When the work feels messy, split it by purpose:
- Source Points hold the original material or extracted evidence.
- Question Points hold the uncertainties that need thinking.
- Decision Points hold conclusions you want to preserve.
- Task Points hold follow-up actions.
- Review Points hold weak areas that need another pass.
This structure makes the Map easier to scan. It also gives AI clearer boundaries for what to edit.
Open the Point that needs depth
The Map is the overview. A Point is the working page.
When one Point needs more detail, open it. Expand the source, ask for alternatives, revise the wording, or turn a rough note into a decision. The surrounding Map stays intact, so you never lose the project structure while focusing on one part.
Good first Points are specific enough to open. Research notes is often too broad. Claims from interview notes is better. Tasks is vague. Launch checklist for onboarding flow is something you can work on.
If a Point needs two different kinds of attention, split it. A Point that contains a source passage, a decision, and a draft paragraph may be convenient at first, but it becomes harder to reuse later.
Keep the Map alive
A Map is not finished when the first answer appears. It becomes useful when you return to it.

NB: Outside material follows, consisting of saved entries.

(* ===== verification/_CoqProject ===== *)
-Q . S2P
Prelude.v
Bytes.v
Cdr.v
Message.v
Codegen.v
Names.v
MsgText.v
Qos.v
RawSerdata.v
SerdataOps.v
DdsConfig.v
Dds.v
MockDds.v
Pubsub.v
Service.v
Params.v
ParamRpc.v
ParamThreads.v
Executor.v
ExecutorRun.v
ExecutorCancel.v
ExecutorWake.v
SpinDelivery.v
Json.v
Graph.v
GraphRun.v
NodeCtor.v
GraphCtor.v
Ffi.v
FfiFacts.v
FfiThreads.v
FfiSafety.v
GraphExecutor.v
GraphExecutorFacts.v
NodeRegistry.v
GraphTeardown.v
GraphHandles.v
Examples.v
AbcGraph.v
AbcLaunch.v
ExampleMains.v
EndToEnd.v
DebugRaw.v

After each round of work, ask:
- Which Point is now clear enough to preserve?
- Which Point needs another revision?
- Which new question appeared?
- Which context should be referenced by another Point?
The Map improves because the context remains editable. You are not starting over each time. You are compounding.
A good first Map has friction
A Map that feels too clean may be hiding the real work. Useful Maps often show unresolved areas: a weak concept, an unsupported claim, a decision that needs evidence, or a task that depends on another Point.
Do not remove those too early. The visible friction is part of the value. It tells you where to think next.